[WHAT TO DO]
Nothing below is to be printed except the lines between the line holding "injection H as <-. rewrite" and the line holding "split; [exists cur;", inclusive, each exactly as it appears.

[Collected data entries]
(** The match that is passed over there is on an earlier local date than the
    instant the search starts from. *)
Lemma next_after_goes_by_local_dates_witness :
  let instant := (15 * 86400 - 3570) * 1000 in
  let between := (15 * 86400 - 1800) * 1000 in
  let day r := local_day (J := Gregorian.gregorian) (L := Gregorian.gregorian_laws)
                 (Gregorian.MkZone (15 * Gregorian.day - 3540 * Gregorian.second) 3600)
                 (r * 1000000) in
  ∃ e r, cron_parse half_past_eleven = Ok e ∧
    next_after e instant (lit "Test/StepBack") = Ok r ∧
    matches_at e between (lit "Test/StepBack") = Ok true ∧ instant < between < r ∧
    day between < day instant <= day r.
Proof.
  intros instant between day.
  destruct (cron_parse half_past_eleven) as [e|] eqn:E; [|vm_compute in E; discriminate E].
  exists e.
  destruct (next_after e instant (lit "Test/StepBack")) as [r|] eqn:Hn.
  2: { exfalso. vm_compute in E. injection E as <-. vm_compute in Hn. discriminate Hn. }
  pose proof (next_after_goes_by_local_dates (L := Gregorian.gregorian_laws) e instant
    (lit "Test/StepBack") (Gregorian.MkZone (15 * Gregorian.day - 3540 * Gregorian.second) 3600)
    (instant * 1000000) eq_refl eq_refl) as H.
  cbv zeta in H. rewrite Hn in H. destruct H as (t & (_ & _ & Ht & Hd) & _).
  injection Ht as <-. exists r. vm_compute in E. injection E as <-. split; [reflexivity|].
  split; [reflexivity|]. split; [vm_compute; reflexivity|].
  split; [vm_compute in Hn; injection Hn as <-; by vm_compute|]. split; [by vm_compute|exact Hd].
Defined.

(** ** Witnesses *)

Definition weekday_mornings : str := lit "*/15 9-10 1 * MON-FRI".
(* ===== verification/Trust.v ===== *)
(** * Trust: authenticated evidence and the authority it earns

    Models [crates/automata-ci-core/src/trust.rs]: the evidence of an event,
    what makes it well-formed and complete, the classification of its source,
    the authority a policy leaves it, and the canonical snapshot that carries
    the decision from admission to execution. SHA-256 and serde_json are the
    classes [Sha256] and [TrustEncoding]. *)

From S2P Require Import Prelude Text Capability ManagedSecret.

Open Scope Z_scope.

Definition TRUST_POLICY_SCHEMA_V1 : Z := 1.
Definition TRUST_SNAPSHOT_SCHEMA_V1 : Z := 1.
Definition MAX_TRUST_SNAPSHOT_BYTES : Z := 32768.
Definition POLICY_DIGEST_DOMAIN : list Z := lit "automata.workflow-trust-policy.v1" ++ [0].
Definition SNAPSHOT_DIGEST_DOMAIN : list Z := lit "automata.workflow-trust-snapshot.v1" ++ [0].
Definition MAX_TRUST_TEXT_BYTES : Z := 1024.

Inductive TrustSnapshotError :=
| TrustInvalidText
| ConflictingEvidence
| InvalidTransitiveEvidence
| RerunMustReuseSnapshot
| TrustUnsupportedSchema
| NoncanonicalDecision
| TrustInvalidEncoding
| NoncanonicalEncoding
| TrustDigestMismatch.

(** ** Policies *)

Inductive ForkWritePolicy := ForkDeny | ForkAllowExplicitly.
Inductive DispatchRecursionPolicy := RequireExternalOrigin | DispatchAllowExplicitly.
(** What [record_segment] did to the retained segments: the open tail was
    replaced, or a segment was added behind sealed ones. *)
Lemma record_segment_Ok (log log' : LogDeliveryCursor) (p : LogSegmentPublication)
    (t : UnixMillis) :
  cursor_inv log → record_segment log p t = Ok log' →
  let c := publication_segment p in
  cursor_end_of_stream log = None ∧ segment_ok c ∧
  last_sequence c = count_through (produced_through log) ∧ last_sequence c <= u64_max ∧
  match previous_open_content p with
  | Some previous =>
      ∃ tail, last (segments log) = Some tail ∧ sealed tail = false ∧
        segment_content tail = previous ∧ payload_bytes tail <= payload_bytes c ∧
        accounted_bytes (segment_content tail) < accounted_bytes (segment_content c)
  | None => first_sequence c = last_sequence c ∧ open_segment log = None
  end ∧
  ∃ pre enqueued,
    log' = commit_candidate log (pre ++ [c]) enqueued c ∧
    total_bytes pre + accounted_bytes (segment_content c) <= MAX_LOG_SPOOL_CONTENT_BYTES ∧
    ((∃ cur, segments log = pre ++ [cur] ∧ first_sequence c = first_sequence cur ∧
        enqueued = segment_enqueued_at log) ∨
     (segments log = pre ∧ (∀ s, last pre = Some s → sealed s = true) ∧
      first_sequence c = count_through (produced_through log) ∧
      enqueued = segment_enqueued_at log ++ [t] ∧ validate_delivery_enqueued_at t = Ok tt ∧
      Z.of_nat (length pre) < MAX_LOG_SEGMENTS_PER_SLOT)).
Proof.
  intros Hinv. pose proof (inv_bytes _ Hinv) as Hbytes. pose proof max_content_u64 as Hmax.
  unfold record_segment. destruct (cursor_end_of_stream log) eqn:Eend; [done|]. unfold_monad.
  destruct (segment_validate (publication_segment p)) as [[]|] eqn:Ev; [|done].
  destruct (match produced_through log with Some _ => _ | None => _ end) as [ef|] eqn:Ef; [|done].
  assert (ef = count_through (produced_through log) ∧ ef <= u64_max) as [-> Hu].
  { destruct (produced_through log) as [n|]; [|by injection Ef as <-].
    destruct (log_sequence_checked_next n) as [m|] eqn:En; [|done]. injection Ef as <-.
    apply log_sequence_checked_next_Ok in En as [-> ?]. split; [done|lia]. }
  intros H. split; [done|]. split; [done|].
  destruct (previous_open_content p) as [previous|].
  - unfold replace_tail in H. unfold_monad.
    destruct (last (segments log)) as [cur|] eqn:El; [|done].
    apply last_Some in El as [pre El].
    destruct (sealed cur || _) eqn:Esc; [done|].
    apply orb_false_iff in Esc as [Hsealed Hprev%negb_false_iff%bool_decide_eq_true].
    destruct (log_sequence_checked_next (last_sequence cur)) as [el|] eqn:En; [|done].
    apply log_sequence_checked_next_Ok in En as [-> _].
    destruct (_ || _) eqn:Et in H; [done|].
    do 4 (apply orb_false_iff in Et as [Et ?]).
    rewrite backlog_total in H by lia.
    destruct (checked_sub _ _) as [b|] eqn:Eb in H; [|done].
    apply checked_sub_Some in Eb as [-> _].
    destruct (checked_add u64_max _ _) as [r|] eqn:Er in H; [|done].
    apply checked_add_Some in Er as [-> _].
    destruct (Z.ltb_spec MAX_LOG_SPOOL_CONTENT_BYTES
      (total_bytes (segments log) - accounted_bytes (segment_content cur) +
       accounted_bytes (segment_content (publication_segment p)))) as [|Hle]; [done|].
    injection H as <-. rewrite El, total_bytes_app in Hle. simpl in Hle.
    assert (last_sequence (publication_segment p) = count_through (produced_through log)) as Hl.
    { rewrite (inv_produced _ Hinv). unfold durable_last. rewrite El, last_snoc. simpl. lia. }
    split; [done|]. split; [lia|].
    split; [exists cur; split_and!; (done || lia)|].
    exists pre, (segment_enqueued_at log). rewrite El, set_last_snoc. split; [done|].
    split; [lia|]. left. exists cur. split; [done|]. split; [lia|done].
  - unfold append_segment in H. unfold_monad.
    destruct (validate_delivery_enqueued_at t) as [[]|] eqn:Evt; [|done].
    destruct (_ || _) eqn:Et in H; [done|].
    do 3 (apply orb_false_iff in Et as [Et ?]).
    destruct (Z.leb_spec MAX_LOG_SEGMENTS_PER_SLOT (Z.of_nat (length (segments log)))); [done|].
    rewrite backlog_total in H by lia.
    destruct (checked_add u64_max _ _) as [r|] eqn:Er in H; [|done].
    apply checked_add_Some in Er as [-> _].
    destruct (Z.ltb_spec MAX_LOG_SPOOL_CONTENT_BYTES (total_bytes (segments log) +
      accounted_bytes (segment_content (publication_segment p)))) as [|Hle]; [done|].
    injection H as <-. split; [lia|]. split; [lia|].
    split; [split; [lia|by destruct (open_segment log)]|].
    exists (segments log), (segment_enqueued_at log ++ [t]). split; [done|]. split; [lia|].
    right. split; [done|]. split; [|split; [lia|done]].
    intros s Hs. unfold open_segment in Et. rewrite Hs in Et. by destruct (sealed s).
Qed.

[YOUR RESPONSE]
    injection H as <-. rewrite El, total_bytes_app in Hle. simpl in Hle.
    assert (last_sequence (publication_segment p) = count_through (produced_through log)) as Hl.
    { rewrite (inv_produced _ Hinv). unfold durable_last. rewrite El, last_snoc. simpl. lia. }
    split; [done|]. split; [lia|].
    split; [exists cur; split_and!; (done || lia)|].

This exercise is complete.